First of all, it might surprise you to learn that 529 plans, named after an IRS code, can be used for just about any purpose imaginable. They are not just for college. However, they have significant advantages over other investments when used for college or post-secondary training. Most withdrawals for college and post-secondary expenses are free from income taxation, and all accumulation, or growth, in the plan is exempt from income or capital gains tax, which is known as tax-deferred growth. They also have very high contribution limits, often feature income tax deductions, and you can use any state plan to pay for any college – you are not limited to colleges within the state that the plan is sponsored.

But you do not have to use a 529 plan for education.

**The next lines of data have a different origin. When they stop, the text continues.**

Lemma for_items_ok :
  forall n i acc s out s',
    loop n i acc s = (Ok out, s') <->
    exists rs, out = acc ++ rs /\ length rs = n /\ turns' i s rs s'.
Proof.
  induction n as [|n IH]; intros i acc s out s'; simpl.
  - split.
    + intros H. injection H as <- <-. exists []. rewrite app_nil_r.
      repeat split. constructor.
    + intros (rs & -> & Hlen & Ht). destruct rs; [|discriminate].
      inversion Ht; subst. now rewrite app_nil_r.
  - destruct (step i s) as [[r|e] s1] eqn:Es.
    + rewrite IH. split.
      * intros (rs & -> & Hlen & Ht). exists (r :: rs).
        rewrite <- app_assoc. simpl. repeat split; [lia|].
        econstructor; eassumption.
      * intros (rs & -> & Hlen & Ht). inversion Ht; subst; [discriminate|].
        match goal with Hb : step i s = (Ok _, _) |- _ =>
          rewrite Es in Hb; injection Hb as <- <- end.
        eexists. rewrite <- app_assoc. simpl. repeat split; [|eassumption].
        simpl in Hlen. lia.
    + split; [discriminate|].
      intros (rs & -> & Hlen & Ht). inversion Ht; subst; [discriminate|].
      match goal with Hb : step i s = (Ok _, _) |- _ =>
        rewrite Es in Hb; discriminate end.
Qed.

Lemma for_items_throw :
  forall n i acc s e s',
    loop n i acc s = (Throw e, s') <->
    exists rs s1, length rs < n /\ turns' i s rs s1 /\
                  step (i + length rs) s1 = (Throw e, s').
Proof.
  induction n as [|n IH]; intros i acc s e s'; simpl.
  - split; [discriminate|]. intros (rs & s1 & Hlen & _). lia.
  - destruct (step i s) as [[r|e0] s1] eqn:Es.
    + rewrite IH. split.
      * intros (rs & s2 & Hlen & Ht & Hs). exists (r :: rs), s2. simpl.
        repeat split; [lia | econstructor; eassumption |].
        now replace (i + S (length rs)) with (S i + length rs) by lia.
      * intros (rs & s2 & Hlen & Ht & Hs). inversion Ht; subst.
        -- simpl in Hs. rewrite Nat.add_0_r in Hs. rewrite Es in Hs.
           discriminate.
        -- match goal with Hb : step i s = (Ok _, _) |- _ =>
             rewrite Es in Hb; injection Hb as <- <- end.
           eexists _, s2. simpl length in *. repeat split; [|eassumption|].
           ++ lia.
           ++ now replace (S i + length rs0) with (i + S (length rs0)) by lia.
    + split.
      * intros H. injection H as <- <-. exists [], s. simpl.
        rewrite Nat.add_0_r. repeat split; [lia | constructor | exact Es].
      * intros (rs & s2 & Hlen & Ht & Hs). inversion Ht; subst.
        -- simpl in Hs. rewrite Nat.add_0_r in Hs. rewrite Es in Hs.
           injection Hs as <- <-. reflexivity.
        -- match goal with Hb : step i s = (Ok _, _) |- _ =>
             rewrite Es in Hb; discriminate end.
Qed.

(** A turn leaves the loop only when continue-on-fail is off, with what
    [new NodeApiError] makes of the item's error. *)
Lemma item_step_throw (i : nat) (s s' : State W) (e : RunError) :
  step i s = (Throw e, s') <->
  continueOnFailSetting this = false /\
  exists e0 s1,
    item_body this resource operation includeRaw i s = (Throw e0, s1) /\
    e = new_NodeApiError e0 i /\ s' = record CallContinueOnFail s1.
Proof.
  unfold item_step, continueOnFail.
  destruct (item_body this resource operation includeRaw i s) as [[r|e0] s1].
  - split; [discriminate|]. intros (_ & e1 & s2 & H & _). discriminate.
  - destruct (continueOnFailSetting this).
    + split; [discriminate|]. intros [H _]. discriminate.
    + split.
      * intros H. injection H as <- <-. split; [reflexivity|]. eauto.
      * intros (_ & e1 & s2 & H & -> & ->). injection H as <- <-. reflexivity.
Qed.


Lemma item_step_passes (i : nat) (s s1 : State W) (r : INodeExecutionData) :
  item_body this resource operation includeRaw i s = (Ok r, s1) ->
  step i s = (Ok r, s1).
Proof. intros Hb. unfold item_step. now rewrite Hb. Qed.


Lemma turns_nth (rs : list INodeExecutionData) :
  forall i s s' k r,
    turns' i s rs s' -> nth_error rs k = Some r ->
    exists pre sk sk',
      length pre = k /\ turns' i s pre sk /\ step (i + k) sk = (Ok r, sk').
Proof.
  induction rs as [|r0 rs IH]; intros i s s' k r Ht Hk.
  - destruct k; discriminate.
  - inversion Ht; subst. destruct k as [|k]; simpl in Hk.
    + injection Hk as <-. exists [], s. eexists. rewrite Nat.add_0_r.
      repeat split; [constructor | eassumption].
    + match goal with Ha : turns _ _ _ _ (S i) _ rs _ |- _ =>
        destruct (IH _ _ _ _ _ Ha Hk) as (pre & sk & sk' & Hlen & Hp & Hs) end.
      exists (r0 :: pre), sk, sk'. simpl.
      repeat split; [lia | econstructor; eassumption |].
      now replace (i + S k) with (S i + k) by lia.
Qed.

End Loop.

(** [execute] once the three run-level parameters have resolved. *)
Lemma execute_run {W} (this : IExecuteFunctions W)
    (resource operation includeRaw : JVal) (s : State W) :
  resolveParameter this "resource" 0 None = Ok resource ->
  resolveParameter this "operation" 0 None = Ok operation ->
  resolveParameter this "includeRaw" 0 (Some (JBool false)) = Ok includeRaw ->
  execute this s =
  match for_items this resource operation includeRaw
          (length (inputData this)) 0 [] (after_header s) with
  | (Ok returnData, s') => (Ok [returnData], s')
  | (Throw e, s') => (Throw e, s')
  end.
Proof.
  intros Hr Ho Hi. unfold execute, getNodeParameter. now rewrite Hr, Ho, Hi.
Qed.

If you use it for purposes other than college or post-secondary expenses, you must pay a 10% penalty on earnings in the investment – not principal contributions that were made, just growth. While that is generally a penalty you want to avoid, the truth is, if you were to receive positive average returns over the life of the plan, it is possible that there would still be significant growth available for withdrawal even after paying the 10% penalty.

A 529 plan is established by one adult sponsor known as a “donor,” who is the owner. It cannot be jointly owned. Typically, one spouse, or one grandparent, will be the donor of the plan and will designate one child as a beneficiary. You may change a beneficiary at any time, without restriction, which is useful if one child is offered a scholarship. One caveat to beneficiaries is that they must be family members to avoid the 10% penalty on qualified withdrawals.

One donor must remain the owner and ownership cannot be transferred. Unfortunately, simply owning a plan for the purposes of sending the kids to college does not compel that spouse to use the plan for that purpose. If a parent chooses, they can use the funds for any other purpose, subject to the 10% penalty on growth. For this reason, the parent that retains the plan usually has those investments added to their portion of the marital estate.

A key issue for divorcing parents is that if you take funds from, or fully close the plan, to distribute part or all the funds to a spouse, a 10% penalty on growth will be assessed. Once they go in, only withdrawals of the principal avoid the 10% tax. Another contentious issue? How about grandparent contributions sent to a plan owned by one of the divorcing spouses? How do you account for them in divorce?

In most circumstances, it should be possible to divide a 529 plan as a result of divorce. If you or your spouse have a 529 plan, check with the plan sponsor to learn about their procedures and obtain any special paperwork needed to divide the accounts without taxation.

Practically speaking, 529 plans are considered marital assets. Closing the accounts can be an option, particularly if there has been significant growth over a period of time and the 10% penalty takes only a small bite out of it. Splitting accounts is an even better option. Overall, parents need to trust that the plan will be used for college or consider closing the accounts, but some parents have difficulty with trusting. If the plan remains intact, it should be placed in the assets column of the donor, as that spouse can choose to utilize those funds for any purpose they choose. On the bright side, if used for college or post-secondary training/education, 529s are a terrific investment strategy and offer benefits not offered elsewhere.